In October, I had been looking forward to my own babies following theirs by a few months. By December, I found out those babies weren't happening. An ultrasound showed two empty egg sacs and one big explanation of why I hadn't been feeling nearly as sick as I had with The Boy. There would be no neighborhood baby showers for me.

I'm happy to say I didn't give those egg sacs a single thought at the shower (except maybe to tell myself one more time that come June I'll be mighty glad we aren't parents to newborn twins and a neglected 18-month-old). What I did think was how interesting and welcoming the women at the shower were, from the publicity director of the local Habitat for Humanity to the pediatric hospitalist whose eight-month-old goes to preschool with The Boy, to the hostess who lives one house to our south and the soon-to-be parents who live one house to the north.

Okay, we talked about our kids, but not obsessively. And I had The Boy with me as an instant, "Isn't he cute?" conversation-starter. But I am not and was not icky and there was nothing pink to be found because they didn't know the sex of the baby (although an errant ultrasonographer had more than suggested it might be a boy).
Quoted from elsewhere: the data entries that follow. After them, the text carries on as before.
(** ** Frames *)

(** The part of an event that the structure reads. *)
Definition link (h : heap) (x : nat) : option (option nat * option nat * key) :=
  (fun e => (nextBin e, nextInBin e, evkey e)) <$> h !! x.

Lemma link_some h h' x e : link h' x = link h x -> h !! x = Some e ->
  exists e', h' !! x = Some e' /\ nextBin e' = nextBin e /\ nextInBin e' = nextInBin e /\
    evkey e' = evkey e.
Proof.
  unfold link. intros Hl He. rewrite He in Hl. simpl in Hl.
  destruct (h' !! x) as [e' |]; simplify_eq/=. exists e'. unfold evkey. split_and!; congruence.
Qed.

(** A bin does not read [nextBin]. *)
Lemma in_bin_frame h h' k p l :
  in_bin h k p l ->
  (forall x e, x ∈ l -> h !! x = Some e ->
    exists e', h' !! x = Some e' /\ nextInBin e' = nextInBin e /\ evkey e' = evkey e) ->
  in_bin h' k p l.
Proof.
  revert p. induction l as [| x l IH]; simpl; intros p; [done |].
  intros (-> & e & He & Hk & Hb) Hf. split; [done |].
  destruct (Hf x e) as (e' & He' & Hn & Hq); [set_solver | done |].
  exists e'. rewrite Hn, Hq. split_and!; auto. apply IH; [done |]. set_solver.
Qed.

Lemma in_bin_links h h' k p l :
  in_bin h k p l -> (forall x, x ∈ l -> link h' x = link h x) -> in_bin h' k p l.
Proof.
  intros Hb Hf. eapply in_bin_frame; [done |]. intros x e Hx He.
  destruct (link_some h h' x e) as (e' & ? & ? & ? & ?); eauto.
Qed.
Seeing little Bodhi for the first time yesterday, I was struck not only by his beauty, but by the beauty of adulthood as well. His mother laughed about how strange it was to have "my children" in the car with her, and I knew exactly what she meant. With just The Boy, Hubby and I can take him out to restaurants and buy ourselves moments to read snippets of the Sunday Times by telling him to bring the basketball to the other parent. Once we have two -- or even the three that might be in our plan -- we will be real grown-ups, not some young couple with a baby. All the youth stuff will officially belong to the next generation.

And therein lies the beauty. I imagine watching The Boy playing with Bodhi and his siblings riding their bicycles down the block to play with the other kids living here. I feel a little bit too giddy at the notion of rereading the children's books my children read and refreshing my recollection of algebra by trying my hand at their homework assignments. It's as if the whole idea of youth is bigger than anything I can do or any way I can look. It's an energy that comes from the young but doesn't belong exclusively to them.

So maybe, just maybe, when they start having showers of their own, I'll be both old enough and young enough to feel as excited as I did about the neighbors' shower. And maybe I won't even mind a little tacky lingerie and a few pink bows.